Evasion
Love is Found
3/11/13
I was not made to be fully understood, not by man or by woman. I do not fit in with the women of this world. I care nothing for what most deem as important.
Tho few ever really lose me, I was not created to be possessed or so it would seem. As it stands, I do not desire to be possessed. I do not pretend to know the future. My spirit calls your attention. It makes beauty shine thru a shell that does not fit societies view of beauty. I pour out love freely to those around me. It challenges your thoughts. Humanities limits cause you to doubt my intentions. Do I seek your friendship? Do I seek your passion? Do I want to use you? I must want something. This world only knows unconditional love without expectation when it is directed to children and in some cases even that fades with time. How can I really want to shower my affection and love to friends? I must want something more. There must be an agenda, a hidden desire. For how can I spend so much time, whether hours or days, with someone and not want more than what I have? It is difficult to understand.

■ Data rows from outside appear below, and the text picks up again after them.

(** * Scheduled query rules (log-to-metric) resource of the azurerm provider

    A shallow embedding of
    [azurerm/internal/services/monitor/resource_arm_monitor_scheduled_query_rules_log.go]:
    the schema entries the handlers validate, the expander and the
    flatteners for the criteria, and the three lifecycle handlers
    (create/update, read, delete) written over an explicit state made of the
    resource data, the remote world behind the API client and the list of
    API calls issued so far. *)

From Stdlib Require Import ZArith List String Bool Lia.
From stdpp Require Import base option gmap strings list.
Import ListNotations.

Set Warnings "-register-all".

Local Open Scope Z_scope.
Local Open Scope string_scope.
Local Open Scope list_scope.

(** ** Go values held behind [interface{}] *)

(** The dynamic values the provider SDK hands to and takes from the
    resource: [d.Get] returns them, [d.Set] stores them.  A
    [map[string]interface{}] is kept as the list of its bindings (one per
    key, see [assign]); a [*schema.Set] is kept as the list its [List()]
    method enumerates. *)
Inductive value : Type :=
| VNil
| VBool (b : bool)
| VInt (n : Z)
| VString (s : string)
| VStrings (l : list string)
| VList (l : list value)
| VMap (m : list (string * value))
| VSet (l : list value).

(** [m[k]] on a [map[string]interface{}]: the nil interface when absent. *)
Fixpoint index (m : list (string * value)) (k : string) : value :=
  match m with
  | [] => VNil
  | (k', v) :: m' => if String.eqb k' k then v else index m' k
  end.

(** [m[k] = v]. *)
Fixpoint assign (m : list (string * value)) (k : string) (v : value)
  : list (string * value) :=
  match m with
  | [] => [(k, v)]
  | (k', v') :: m' =>
      if String.eqb k' k then (k, v) :: m' else (k', v') :: assign m' k v
  end.

(** ** Results of code that can panic *)

Inductive Result (A : Type) : Type :=
| Ok (a : A)
| Panic (msg : string).
Arguments Ok {A} a.
Arguments Panic {A} msg.

Definition Result_bind {A B} (r : Result A) (f : A -> Result B) : Result B :=
  match r with
  | Ok a => f a
  | Panic msg => Panic msg
  end.

#[export] Instance Result_ret : MRet Result := fun _ a => Ok a.
#[export] Instance Result_mbind : MBind Result := fun _ _ f r => Result_bind r f.

(** A [for _, x := range l] loop whose body updates the loop state [s]. *)
Fixpoint for_range {A S : Type} (body : S -> A -> Result S) (s : S)
  (l : list A) : Result S :=
  match l with
  | [] => Ok s
  | x :: l' => s' ← body s x; for_range body s' l'
  end.

Definition nil_dereference : string :=
  "runtime error: invalid memory address or nil pointer dereference".
Definition interface_conversion : string :=
  "interface conversion: interface {} has another dynamic type".

(** [*p] *)
Definition deref {A} (p : option A) : Result A :=
  match p with
  | Some a => Ok a
  | None => Panic nil_dereference
  end.

(** The type assertions [v.(string)], [v.([]interface{})],
    [v.(map[string]interface{})] and [v.( *schema.Set)]. *)
Definition assert_string (v : value) : Result string :=
  match v with VString s => Ok s | _ => Panic interface_conversion end.
Definition assert_list (v : value) : Result (list value) :=
  match v with VList l => Ok l | _ => Panic interface_conversion end.
Definition assert_map (v : value) : Result (list (string * value)) :=
  match v with VMap m => Ok m | _ => Panic interface_conversion end.
Definition assert_Set (v : value) : Result (list value) :=
  match v with VSet l => Ok l | _ => Panic interface_conversion end.

(** ** Errors *)

(** [fmt.Errorf] is kept as its format string and its arguments; an error
    that comes from a collaborator (the API client, the identifier parser,
    the field writer) is opaque; [tf.ImportAsExistsError], a helper outside
    the file, is kept as the call it is. *)
Inductive error : Type :=
| Errorf (format : string) (a : list fmtArg)
| ExternalError (msg : string)
| ImportAsExistsError (resourceName id : string)
with fmtArg : Type :=
| ArgString (s : string)
| ArgInt (n : Z)
| ArgInts (l : list Z)
| ArgStrings (l : list string)
| ArgError (e : error)
| ArgTypeOf (t : string).

(** ** The SDK's payload types, as far as this file reads or builds them *)

Module http.
Record Response := { StatusCode : Z }.
Definition StatusNotFound : Z := 404.
End http.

My legacy is to love. I know the many levels of love and have been put on the path to experience every level, most of which do not involve intimacy. I do not belittle the word. I do not throw it around and scatter it carelessly like confetti. I don't even have to say it. It is felt like heat radiating from within me. It is seen in my actions. It scares some. The few that I would adopt as lovers may not have me for long. I am not a guarantee. Few can see me as I truly am. Few were designed to accept the lack of urgency and stress. Humanity is fueled and thrives off of dramatics. I was created differently. Its as if the elements were given a chance to take on a human form, temporarily. I pour into you without fear. I rain down and explore you. I don't fear limited time or hurt. I don't fear your judgement. I am completely free. I fade in and suddenly appear like a storm. I allow passion to light up the sky like lightning. I take all the time you are able to give. Time with me flows as naturally as a kite being pulled by the wind. I embrace you as you are. I dive into learning you. I seek to inspire without the futile human desire to change you. I am uninhibited. I bask in your company and let it warm me like I would in the sun. Attempt to forcibly tighten your grip around me and I will flow thru your fingers like water or wind. Lose sight of the present to worry about an uncertain future and I begin to fade. Limit yourself from me or deliberately fight against the natural flow and I will evaporate as quickly as the evidence of rain does on a sunny day. Allow doubt and fear to force distance and the wind will carry me away from you. There is no hurt and no dramatic end. Fade in, fade out. Appear and dissipate. No regret, no remorse, no awkwardness. A season, a chapter, a saga, an era. They begin and they end, naturally and peacefully and still a part that never fades. I have been the learning experience. I have been the one that got away. I have been the burning question. I have not been the destroyer of the heart. I have not been the biggest regret. I will never be on the long list of normal situations and sad outcomes.
No, be it by friend or by lover, I will never be fully understood nor do I need to be. People will stumble through my life and doubt and wonder. They will continue to bring me close and distance themselves. They will test and question. As always, I will delight in the fact that they never truly let go of me. I am the constant and that is a blessing. Perhaps that is the reason that I have no intention and no secret burning desire. The caring and affection given to me, tho on different levels is never taken from me. Can you imagine the amount of love that equates to? Can you fathom the endless supply. I have no need to find what I have in abundance. I am far more fortunate and blessed than the poor soul who only seeks the fleeting love that comes from relationships and lust. The gifts of love and loyalty bestowed upon me with out having asked for it is like a crown that I wear proudly. The satisfaction flows freely through me daily. I am amazed and full of endless gratitude. I am faithful to my own nature. I understand. It's thru connection that I live and thrive tho I may never again know the depths I once came close to knowing (to be seen clearly and accepted).